Nel suo Paese l’Abbé Pierre è nel cuore di tutti: per anni la classifica del cittadino più popolare lo vede al primo posto, lui, il prete dei senzatetto, davanti ora a Jean Paul Belmondo ora a Zidane. Ma lo conoscono e lo amano anche in tutto il resto del mondo per le sue battaglie accanto agli ultimi, in difesa della pace. E per la forza delle sue intuizioni, sempre rivestite di concretezza: «Per me esistono solamente tre certezze: Dio è amore, nonostante tutto; noi siamo amati, nonostante tutto; noi siamo liberi, nonostante tutto».

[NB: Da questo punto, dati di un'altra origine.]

(* ===== verification/LogCore.v ===== *)
(** [Fix::Log::LogCore] (include/fix/log/LogCore.hpp, src/LogCore.cpp, SessionLogger.hpp/.cpp): the
    log queue, the thread that empties it, and the files.

    Threads that log push entries into an [MpscRing] and release a semaphore; the drain thread
    acquires it, pops entries and writes them to the [LogFileSink].  A run interleaves single
    steps of all threads: of the queue as in [MpscRing], and of the drain thread one operation on
    the semaphore or the sink at a time.  A step that is not possible changes nothing.
    [written_] and [burst] are history: what was done to the sink, and how many entries the drain
    thread had popped when it last went to sleep. *)
From Stdlib Require Import Strings.Byte.
From stdpp Require Import gmap.
From S2P Require Import Prelude.
From S2P Require Import Session.
From S2P Require Import MpscRing.
From S2P Require Import LogFileSink.

(** Where the drain thread is; [drained] and [cnt] are its counters. *)
Inductive Drain : Type :=
  | DTest
  | DAcquire
  | DPop (drained : Z)
  | DWrite (drained : Z) (e : Entry)
  | DTry (drained : Z)
  | DLast (cnt : Z)
  | DLastPop (cnt : Z)
  | DLastWrite (cnt : Z) (e : Entry)
  | DShutdown
  | DDone.

(** [releasing]: the threads between [q_.push] and [sem_.release], with their tickets. *)
Record LogCore : Type := mk_core {
  q_ : State Entry;
  file_sink_ : LogFileSink;
  t_ : Drain;
  sem_ : Z;
  stop_requested : bool;
  releasing : gmap nat Z;
  written_ : list sink_op;
  burst : Z
}.
Definition eta_core (c : LogCore) : LogCore :=
  mk_core (q_ c) (file_sink_ c) (t_ c) (sem_ c) (stop_requested c) (releasing c) (written_ c) (burst c).
#[export] Hint Extern 1 (@Updater LogCore _ _) => derive_updater eta_core : typeclass_instances.

(** [if (drained >= 1024) break]. *)
Definition burst_cap : Z := 1024.

Section Core.
(** The files that can be opened; [max()] of a [counting_semaphore<1024>]; the order in which a
    hash table is traversed. *)
Context (can_open : bytes -> bool) (sem_max : Z) (hash_order : gmap Z SinkNode -> list Z).

Definition log_core_new (engine_run_id : bytes) (files : gmap bytes bytes) : LogCore :=
  mk_core state_new (log_file_sink_new can_open engine_run_id files) DTest 0 false ∅ [] 0.

(** More than [max()] is undefined behaviour. *)
Definition release (n : Z) (c : LogCore) : Res LogCore :=
  if sem_max <? sem_ c + n then Err OutOfBounds else Ok (c <| sem_ := sem_ c + n |>).

(** The call of [push] or [try_push]. *)
Definition core_call (is_try : bool) (tid : nat) (e : Entry) (c : LogCore) : LogCore :=
  match releasing c !! tid with
  | Some _ => c
  | None => match call_push is_try tid e (q_ c) with Some q => c <| q_ := q |> | None => c end
  end.

(** The next step of a thread that pushes: inside the queue, or the [release]; a [try_push] that
    failed returns without it. *)
Definition core_producer (tid : nat) (c : LogCore) : Res LogCore :=
  match releasing c !! tid with
  | Some _ => release 1 (c <| releasing := delete tid (releasing c) |>)
  | None =>
      match step_push tid (q_ c) with
      | None => Ok c
      | Some q =>
          let c' := c <| q_ := q |> in
          Ok match producers (q_ c) !! tid with
             | Some (PushEpoch ticket) => c' <| releasing := <[tid := ticket]> (releasing c) |>
             | _ => c'
             end
      end
  end.

(** [SessionLogger::log]. *)
Definition log_entry (sid : SessionID) (ctx : Context) (text : bytes) : Entry := mk_entry text sid ctx.
Definition logger_log (tid : nat) (sid : SessionID) (ctx : Context) (text : bytes) (c : LogCore) : LogCore :=
  core_call false tid (log_entry sid ctx text) c.

Definition sink_do (op : sink_op) (c : LogCore) : Res LogCore :=
  let! s := sink_step can_open op (file_sink_ c) in
  Ok (c <| file_sink_ := s |> <| written_ := written_ c ++ [op] |>).

Definition core_add_session (sid : SessionID) (readable_id : bytes) (c : LogCore) : Res LogCore := sink_do (SAdd sid readable_id) c.
(** * FLL2025Missions: the mission launcher of a two-wheel Pybricks robot

    A shallow embedding of [FLL2025Missions.py].  The Python program talks to
    a hub, a drive base and four motors; here every call into that hardware is
    an event appended to a trace, and what the hardware answers (the buttons
    that are pressed, the heading the IMU reports, whether a device call
    raises) is read from an oracle indexed by the number of events so far.

    Numbers.  Python's [int] is unbounded, so motor speeds, angles, tones and
    durations are [Z].  The distances, velocities and accelerations given to
    [drive_cm] are [int]s or [float]s ([drive_cm(-15.5, 30, 50)]): they are
    [number]s, an [int] being a [Z] and a [float] an IEEE 754 binary64, and
    [x * 10] is computed as Python computes it, exactly on an [int] and with
    the rounding of the binary64 product on a [float].  Headings
    ([hub.imu.heading()]) are rationals [Q], which hold every [float] that
    is a number; the program's arithmetic on them (minus 360, absolute value,
    comparison) is exact rational arithmetic. *)

From Stdlib Require Import ZArith QArith Qabs List String Bool Lia Lqa.
From Stdlib Require Import DecimalString PrimFloat.
Import ListNotations.

Local Open Scope string_scope.
Local Open Scope list_scope.
Local Open Scope Z_scope.

(** ** Hardware interface (pybricks) *)

Inductive Button := LEFT | RIGHT | CENTER | BLUETOOTH.

Inductive Color := RED | ORANGE | YELLOW | GREEN | BLUE | BLACK | WHITE.

(** The four [Motor] objects of the program: ports A, B, C and D. *)
Inductive Motor := left_motor | right_motor | motor_c | motor_d.

(** The instances of Python's [Exception] that occur: [RuntimeError(msg)],
    raised by [emergency_stop_check]; [OSError(errno)], what a Pybricks
    device call raises when the device fails; [IndexError], what indexing a
    list out of range raises. *)
Inductive exn :=
| RuntimeError (msg : string)
| OSError (errno : Z)
| IndexError.

(** What can be raised.  [SystemExit] and [KeyboardInterrupt] are instances
    of [BaseException] and not of [Exception]: an [except Exception] clause
    does not catch them. *)
Inductive BaseException :=
| SystemExit
| KeyboardInterrupt
| Exception (e : exn).

Coercion Exception : exn >-> BaseException.

(** [str(e)], as [print("Error:", e)] shows it: the string an exception
    was made with, and the decimal numeral of the number [OSError(errno)]
    was made with ([str(OSError(19))] is ['19']). *)
Definition exn_str (e : exn) : string :=
  match e with
  | RuntimeError msg => msg
  | OSError errno => NilZero.string_of_int (Z.to_int errno)
  | IndexError => "list index out of range"
  end.

(** A Python number: an [int], which is unbounded, or a [float], which is an
    IEEE 754 binary64. *)
Inductive number :=
| Int (n : Z)
| Float (x : float).

Coercion Int : Z >-> number.

(** [x * 10].  The product of two [int]s is an [int]; for a [float] [x] the
    [int] 10 is converted to [10.0] and the product is the binary64 product,
    rounded to nearest. *)
Definition times_10 (x : number) : number :=
  match x with
  | Int n => Int (n * 10)
  | Float x => Float (x * 10)%float
  end.

(** The calls the program makes.  [robot_turn] is [DriveBase.turn], which the
    test double [FakeDriveBase] of [test_gyro_turn.py] provides; no function
    of [FLL2025Missions.py] calls it. *)
Inductive cmd :=
| robot_stop
| robot_settings (straight_speed straight_acceleration : number)
| robot_straight (distance_mm : number)
| robot_turn (angle : Q)
| motor_stop (m : Motor)
| motor_run (m : Motor) (speed : Z)
| motor_run_angle (m : Motor) (speed rotation_angle : Z)
| imu_reset_heading (angle : Q)
| speaker_beep (frequency duration : Z)
| light_on (c : Color)
| wait_ms (ms : Z)
| print_line (s : string).

(** Calls on the drive base and on a motor: the actuator commands.  These are
    the calls that can raise. *)
Definition is_actuator (c : cmd) : bool :=
  match c with
  | robot_stop | robot_settings _ _ | robot_straight _ | robot_turn _
  | motor_stop _ | motor_run _ _ | motor_run_angle _ _ _ => true
  | _ => false
  end.

(** Actuator commands that only stop. *)
Definition is_stop (c : cmd) : bool :=
  match c with
  | robot_stop | motor_stop _ => true
  | _ => false
  end.

(** What the program did, in order. *)
Inductive event :=
| Did (c : cmd)                         (* the call returned *)
| Failed (c : cmd) (e : BaseException)  (* the call raised [e] *)
| Pressed (bs : list Button)            (* [hub.buttons.pressed()] returned [bs] *)
| Heading (h : Q).                      (* [hub.imu.heading()] returned [h] *)

(** Where a [Some] is expected, what it holds is read at the type that is
    expected, so that an [exn] can stand where a [BaseException] is. *)
Arguments Some {A} & a.

(** The environment: what the hardware answers to the call made after [t]
    events.  [fault_at t] is what an actuator call made then raises, if it
    raises: an [OSError] of the device, or anything else. *)
Record World := {
  pressed_at : nat -> list Button;
  heading_at : nat -> Q;
  fault_at : nat -> option BaseException
}.

(** The robot as the program sees it.  [motor_speed] is the speed each motor was
    last commanded to run at, 0 when stopped (the [speed] attribute of
    [FakeMotor] in [test_gyro_turn.py]); [straight_speed] and
    [straight_acceleration] are the drive base's stored settings (its
    [last_settings]). *)
Record Robot := {
  trace : list event;
  straight_speed : number;
  straight_acceleration : number;
  motor_speed : Motor -> Z
}.

Definition tick (st : Robot) : nat := List.length (trace st).

Definition Motor_eqb (a b : Motor) : bool :=
  match a, b with
  | left_motor, left_motor | right_motor, right_motor
  | motor_c, motor_c | motor_d, motor_d => true
  | _, _ => false
  end.

Definition Button_eqb (a b : Button) : bool :=
  match a, b with
  | LEFT, LEFT | RIGHT, RIGHT | CENTER, CENTER | BLUETOOTH, BLUETOOTH => true
  | _, _ => false
  end.

(** [b in bs] *)
Definition button_in (b : Button) (bs : list Button) : bool :=
  existsb (Button_eqb b) bs.

Definition set_speed (m : Motor) (v : Z) (f : Motor -> Z) : Motor -> Z :=
  fun m' => if Motor_eqb m m' then v else f m'.

Definition log (ev : event) (st : Robot) : Robot :=
  {| trace := trace st ++ [ev];
     straight_speed := straight_speed st;
     straight_acceleration := straight_acceleration st;
     motor_speed := motor_speed st |}.

(** The effect of a call that returned.  [DriveBase.stop] stops both drive
    motors; [DriveBase.straight] and [Motor.run_angle(..., wait=True)] block
    until the motion is complete, so the motors they drive are at rest when
    they return; [DriveBase.settings] stores the two values. *)
Definition effect (c : cmd) (st : Robot) : Robot :=
  match c with
  | robot_stop | robot_straight _ | robot_turn _ =>
      {| trace := trace st;
         straight_speed := straight_speed st;
         straight_acceleration := straight_acceleration st;
         motor_speed := set_speed left_motor 0 (set_speed right_motor 0 (motor_speed st)) |}
  | robot_settings v a =>
      {| trace := trace st;
         straight_speed := v;
         straight_acceleration := a;
         motor_speed := motor_speed st |}
  | motor_stop m | motor_run_angle m _ _ =>
      {| trace := trace st;
         straight_speed := straight_speed st;
         straight_acceleration := straight_acceleration st;
         motor_speed := set_speed m 0 (motor_speed st) |}
  | motor_run m v =>
      {| trace := trace st;
         straight_speed := straight_speed st;
         straight_acceleration := straight_acceleration st;
         motor_speed := set_speed m v (motor_speed st) |}
  | _ => st
  end.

Solo negli ultimi anni accetta di frenare i ritmi instancabili della sua vita. Il suo rifugio sono due stanze, alla periferia di Parigi. È qui che lo incontro ormai ultranovantenne per una intervista che compare nel suo libro di poesie Foglie sparse, pubblicato dalla Fraternità di Romena. Quanto tempo potrà dedicarmi? Gli chiedo timido, davanti alle poche energie che gli restano e alla voglia di non approfittarne. «Quanto ne occorre», risponde. Parliamo per due ore. Di tutto. Anche di quell’appuntamento con la morte, atteso già allora: «Non stiamo andando verso uno sconosciuto, verso un giudice. Si va a incontrare un amico. L’amico che ci aspetta, l’amico di cui si ha bisogno».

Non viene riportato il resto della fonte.